• _The problem_: The records that follow must be repeated verbatim, every one of them.

***** Dataset records

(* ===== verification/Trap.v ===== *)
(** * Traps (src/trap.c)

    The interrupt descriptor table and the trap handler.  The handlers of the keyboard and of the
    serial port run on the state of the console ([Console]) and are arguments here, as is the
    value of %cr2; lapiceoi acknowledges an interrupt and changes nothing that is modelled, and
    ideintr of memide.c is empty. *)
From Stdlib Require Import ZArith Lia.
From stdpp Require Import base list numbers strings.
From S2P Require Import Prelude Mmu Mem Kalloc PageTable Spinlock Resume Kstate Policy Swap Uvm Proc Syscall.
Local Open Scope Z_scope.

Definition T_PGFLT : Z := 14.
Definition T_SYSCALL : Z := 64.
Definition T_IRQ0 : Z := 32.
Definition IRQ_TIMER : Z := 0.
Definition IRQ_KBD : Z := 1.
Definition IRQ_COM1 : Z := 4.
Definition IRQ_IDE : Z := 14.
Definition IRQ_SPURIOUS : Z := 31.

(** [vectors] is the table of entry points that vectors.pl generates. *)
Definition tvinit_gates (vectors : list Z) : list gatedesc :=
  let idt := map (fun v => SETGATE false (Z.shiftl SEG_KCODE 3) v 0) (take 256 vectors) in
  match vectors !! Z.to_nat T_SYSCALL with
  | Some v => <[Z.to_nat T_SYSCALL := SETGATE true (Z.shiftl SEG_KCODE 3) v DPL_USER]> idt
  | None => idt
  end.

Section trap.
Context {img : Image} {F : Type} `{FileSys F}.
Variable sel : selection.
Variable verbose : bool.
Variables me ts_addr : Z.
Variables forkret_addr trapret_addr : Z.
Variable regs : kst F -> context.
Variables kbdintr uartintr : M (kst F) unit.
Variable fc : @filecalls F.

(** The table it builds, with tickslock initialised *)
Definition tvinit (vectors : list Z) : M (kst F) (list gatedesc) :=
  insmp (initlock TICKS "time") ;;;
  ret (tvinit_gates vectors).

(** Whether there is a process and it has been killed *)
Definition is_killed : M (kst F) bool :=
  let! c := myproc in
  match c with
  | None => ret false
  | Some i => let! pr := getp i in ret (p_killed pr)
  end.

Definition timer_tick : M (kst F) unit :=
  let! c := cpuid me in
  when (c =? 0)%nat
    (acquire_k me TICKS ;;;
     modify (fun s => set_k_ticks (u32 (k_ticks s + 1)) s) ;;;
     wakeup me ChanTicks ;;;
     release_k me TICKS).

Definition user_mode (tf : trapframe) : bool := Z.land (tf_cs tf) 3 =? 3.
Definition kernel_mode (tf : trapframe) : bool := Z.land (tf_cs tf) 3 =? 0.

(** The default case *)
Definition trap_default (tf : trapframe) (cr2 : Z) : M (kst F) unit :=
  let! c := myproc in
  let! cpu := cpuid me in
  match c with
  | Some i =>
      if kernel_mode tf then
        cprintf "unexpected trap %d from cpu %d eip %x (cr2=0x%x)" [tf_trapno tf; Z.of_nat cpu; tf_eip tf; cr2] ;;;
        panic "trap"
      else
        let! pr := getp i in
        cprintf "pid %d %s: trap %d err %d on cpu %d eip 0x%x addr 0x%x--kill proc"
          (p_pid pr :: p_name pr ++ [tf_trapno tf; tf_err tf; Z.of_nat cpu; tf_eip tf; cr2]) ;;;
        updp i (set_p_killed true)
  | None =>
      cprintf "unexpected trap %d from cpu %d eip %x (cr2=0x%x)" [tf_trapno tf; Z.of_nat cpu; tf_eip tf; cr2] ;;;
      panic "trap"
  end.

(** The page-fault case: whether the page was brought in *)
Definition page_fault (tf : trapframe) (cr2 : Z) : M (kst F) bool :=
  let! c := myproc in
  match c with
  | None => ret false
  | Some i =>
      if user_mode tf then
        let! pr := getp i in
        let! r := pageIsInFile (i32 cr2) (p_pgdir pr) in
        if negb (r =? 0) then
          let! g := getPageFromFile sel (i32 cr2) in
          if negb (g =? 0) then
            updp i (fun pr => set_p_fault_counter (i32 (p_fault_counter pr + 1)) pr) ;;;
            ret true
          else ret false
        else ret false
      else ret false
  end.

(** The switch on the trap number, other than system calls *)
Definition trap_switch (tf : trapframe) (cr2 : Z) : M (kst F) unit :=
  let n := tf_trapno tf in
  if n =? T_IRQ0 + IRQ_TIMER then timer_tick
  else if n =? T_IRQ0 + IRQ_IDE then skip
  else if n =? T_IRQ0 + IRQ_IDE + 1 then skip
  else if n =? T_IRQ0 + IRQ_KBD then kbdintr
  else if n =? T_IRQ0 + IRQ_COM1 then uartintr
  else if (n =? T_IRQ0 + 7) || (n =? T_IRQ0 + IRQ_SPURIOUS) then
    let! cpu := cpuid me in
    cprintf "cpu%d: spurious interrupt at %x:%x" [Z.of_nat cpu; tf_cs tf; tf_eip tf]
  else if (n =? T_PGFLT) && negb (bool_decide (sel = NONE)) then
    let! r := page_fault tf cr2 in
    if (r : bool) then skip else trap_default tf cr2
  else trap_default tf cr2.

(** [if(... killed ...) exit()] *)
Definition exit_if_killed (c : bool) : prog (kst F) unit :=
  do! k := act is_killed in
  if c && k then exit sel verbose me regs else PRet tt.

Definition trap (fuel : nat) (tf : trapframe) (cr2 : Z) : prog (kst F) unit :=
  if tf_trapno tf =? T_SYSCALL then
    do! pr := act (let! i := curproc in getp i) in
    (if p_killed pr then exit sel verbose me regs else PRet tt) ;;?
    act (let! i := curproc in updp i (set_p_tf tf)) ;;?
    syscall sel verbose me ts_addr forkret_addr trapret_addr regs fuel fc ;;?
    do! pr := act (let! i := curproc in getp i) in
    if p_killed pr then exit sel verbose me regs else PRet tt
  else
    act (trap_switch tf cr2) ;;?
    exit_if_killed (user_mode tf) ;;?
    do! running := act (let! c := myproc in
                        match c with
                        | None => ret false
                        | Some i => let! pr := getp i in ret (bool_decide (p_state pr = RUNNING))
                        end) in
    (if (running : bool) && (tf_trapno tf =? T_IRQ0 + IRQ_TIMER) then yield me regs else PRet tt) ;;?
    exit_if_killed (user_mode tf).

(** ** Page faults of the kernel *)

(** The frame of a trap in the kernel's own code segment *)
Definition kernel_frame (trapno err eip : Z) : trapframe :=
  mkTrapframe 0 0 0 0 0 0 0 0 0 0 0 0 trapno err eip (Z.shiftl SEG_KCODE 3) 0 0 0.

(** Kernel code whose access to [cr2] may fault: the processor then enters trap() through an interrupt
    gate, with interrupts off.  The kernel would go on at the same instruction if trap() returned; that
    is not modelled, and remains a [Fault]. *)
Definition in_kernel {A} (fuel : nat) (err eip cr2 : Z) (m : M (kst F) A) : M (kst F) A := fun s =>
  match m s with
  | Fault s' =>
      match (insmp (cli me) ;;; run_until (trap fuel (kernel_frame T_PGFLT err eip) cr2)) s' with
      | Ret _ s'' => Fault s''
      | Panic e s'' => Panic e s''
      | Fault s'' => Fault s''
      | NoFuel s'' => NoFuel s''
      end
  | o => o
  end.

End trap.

**********

• _Written solution_:
(* ===== verification/Trap.v ===== *)
(** * Traps (src/trap.c)

    The interrupt descriptor table and the trap handler.  The handlers of the keyboard and of the
    serial port run on the state of the console ([Console]) and are arguments here, as is the
    value of %cr2; lapiceoi acknowledges an interrupt and changes nothing that is modelled, and
    ideintr of memide.c is empty. *)
From Stdlib Require Import ZArith Lia.
From stdpp Require Import base list numbers strings.
From S2P Require Import Prelude Mmu Mem Kalloc PageTable Spinlock Resume Kstate Policy Swap Uvm Proc Syscall.
Local Open Scope Z_scope.

Definition T_PGFLT : Z := 14.
Definition T_SYSCALL : Z := 64.
Definition T_IRQ0 : Z := 32.
Definition IRQ_TIMER : Z := 0.
Definition IRQ_KBD : Z := 1.
Definition IRQ_COM1 : Z := 4.
Definition IRQ_IDE : Z := 14.
Definition IRQ_SPURIOUS : Z := 31.

(** [vectors] is the table of entry points that vectors.pl generates. *)
Definition tvinit_gates (vectors : list Z) : list gatedesc :=
  let idt := map (fun v => SETGATE false (Z.shiftl SEG_KCODE 3) v 0) (take 256 vectors) in
  match vectors !! Z.to_nat T_SYSCALL with
  | Some v => <[Z.to_nat T_SYSCALL := SETGATE true (Z.shiftl SEG_KCODE 3) v DPL_USER]> idt
  | None => idt
  end.

Section trap.
Context {img : Image} {F : Type} `{FileSys F}.
Variable sel : selection.
Variable verbose : bool.
Variables me ts_addr : Z.
Variables forkret_addr trapret_addr : Z.
Variable regs : kst F -> context.
Variables kbdintr uartintr : M (kst F) unit.
Variable fc : @filecalls F.

(** The table it builds, with tickslock initialised *)
Definition tvinit (vectors : list Z) : M (kst F) (list gatedesc) :=
  insmp (initlock TICKS "time") ;;;
  ret (tvinit_gates vectors).

(** Whether there is a process and it has been killed *)
Definition is_killed : M (kst F) bool :=
  let! c := myproc in
  match c with
  | None => ret false
  | Some i => let! pr := getp i in ret (p_killed pr)
  end.

Definition timer_tick : M (kst F) unit :=
  let! c := cpuid me in
  when (c =? 0)%nat
    (acquire_k me TICKS ;;;
     modify (fun s => set_k_ticks (u32 (k_ticks s + 1)) s) ;;;
     wakeup me ChanTicks ;;;
     release_k me TICKS).

Definition user_mode (tf : trapframe) : bool := Z.land (tf_cs tf) 3 =? 3.
Definition kernel_mode (tf : trapframe) : bool := Z.land (tf_cs tf) 3 =? 0.

(** The default case *)
Definition trap_default (tf : trapframe) (cr2 : Z) : M (kst F) unit :=
  let! c := myproc in
  let! cpu := cpuid me in
  match c with
  | Some i =>
      if kernel_mode tf then
        cprintf "unexpected trap %d from cpu %d eip %x (cr2=0x%x)" [tf_trapno tf; Z.of_nat cpu; tf_eip tf; cr2] ;;;
        panic "trap"
      else
        let! pr := getp i in
        cprintf "pid %d %s: trap %d err %d on cpu %d eip 0x%x addr 0x%x--kill proc"
          (p_pid pr :: p_name pr ++ [tf_trapno tf; tf_err tf; Z.of_nat cpu; tf_eip tf; cr2]) ;;;
        updp i (set_p_killed true)
  | None =>
      cprintf "unexpected trap %d from cpu %d eip %x (cr2=0x%x)" [tf_trapno tf; Z.of_nat cpu; tf_eip tf; cr2] ;;;
      panic "trap"
  end.

(** The page-fault case: whether the page was brought in *)
Definition page_fault (tf : trapframe) (cr2 : Z) : M (kst F) bool :=
  let! c := myproc in
  match c with
  | None => ret false
  | Some i =>
      if user_mode tf then
        let! pr := getp i in
        let! r := pageIsInFile (i32 cr2) (p_pgdir pr) in
        if negb (r =? 0) then
          let! g := getPageFromFile sel (i32 cr2) in
          if negb (g =? 0) then
            updp i (fun pr => set_p_fault_counter (i32 (p_fault_counter pr + 1)) pr) ;;;
            ret true
          else ret false
        else ret false
      else ret false
  end.

(** The switch on the trap number, other than system calls *)
Definition trap_switch (tf : trapframe) (cr2 : Z) : M (kst F) unit :=
  let n := tf_trapno tf in
  if n =? T_IRQ0 + IRQ_TIMER then timer_tick
  else if n =? T_IRQ0 + IRQ_IDE then skip
  else if n =? T_IRQ0 + IRQ_IDE + 1 then skip
  else if n =? T_IRQ0 + IRQ_KBD then kbdintr
  else if n =? T_IRQ0 + IRQ_COM1 then uartintr
  else if (n =? T_IRQ0 + 7) || (n =? T_IRQ0 + IRQ_SPURIOUS) then
    let! cpu := cpuid me in
    cprintf "cpu%d: spurious interrupt at %x:%x" [Z.of_nat cpu; tf_cs tf; tf_eip tf]
  else if (n =? T_PGFLT) && negb (bool_decide (sel = NONE)) then
    let! r := page_fault tf cr2 in
    if (r : bool) then skip else trap_default tf cr2
  else trap_default tf cr2.

(** [if(... killed ...) exit()] *)
Definition exit_if_killed (c : bool) : prog (kst F) unit :=
  do! k := act is_killed in
  if c && k then exit sel verbose me regs else PRet tt.

Definition trap (fuel : nat) (tf : trapframe) (cr2 : Z) : prog (kst F) unit :=
  if tf_trapno tf =? T_SYSCALL then
    do! pr := act (let! i := curproc in getp i) in
    (if p_killed pr then exit sel verbose me regs else PRet tt) ;;?
    act (let! i := curproc in updp i (set_p_tf tf)) ;;?
    syscall sel verbose me ts_addr forkret_addr trapret_addr regs fuel fc ;;?
    do! pr := act (let! i := curproc in getp i) in
    if p_killed pr then exit sel verbose me regs else PRet tt
  else
    act (trap_switch tf cr2) ;;?
    exit_if_killed (user_mode tf) ;;?
    do! running := act (let! c := myproc in
                        match c with
                        | None => ret false
                        | Some i => let! pr := getp i in ret (bool_decide (p_state pr = RUNNING))
                        end) in
    (if (running : bool) && (tf_trapno tf =? T_IRQ0 + IRQ_TIMER) then yield me regs else PRet tt) ;;?
    exit_if_killed (user_mode tf).

(** ** Page faults of the kernel *)

(** The frame of a trap in the kernel's own code segment *)
Definition kernel_frame (trapno err eip : Z) : trapframe :=
  mkTrapframe 0 0 0 0 0 0 0 0 0 0 0 0 trapno err eip (Z.shiftl SEG_KCODE 3) 0 0 0.

(** Kernel code whose access to [cr2] may fault: the processor then enters trap() through an interrupt
    gate, with interrupts off.  The kernel would go on at the same instruction if trap() returned; that
    is not modelled, and remains a [Fault]. *)
Definition in_kernel {A} (fuel : nat) (err eip cr2 : Z) (m : M (kst F) A) : M (kst F) A := fun s =>
  match m s with
  | Fault s' =>
      match (insmp (cli me) ;;; run_until (trap fuel (kernel_frame T_PGFLT err eip) cr2)) s' with
      | Ret _ s'' => Fault s''
      | Panic e s'' => Panic e s''
      | Fault s'' => Fault s''
      | NoFuel s'' => NoFuel s''
      end
  | o => o
  end.

End trap.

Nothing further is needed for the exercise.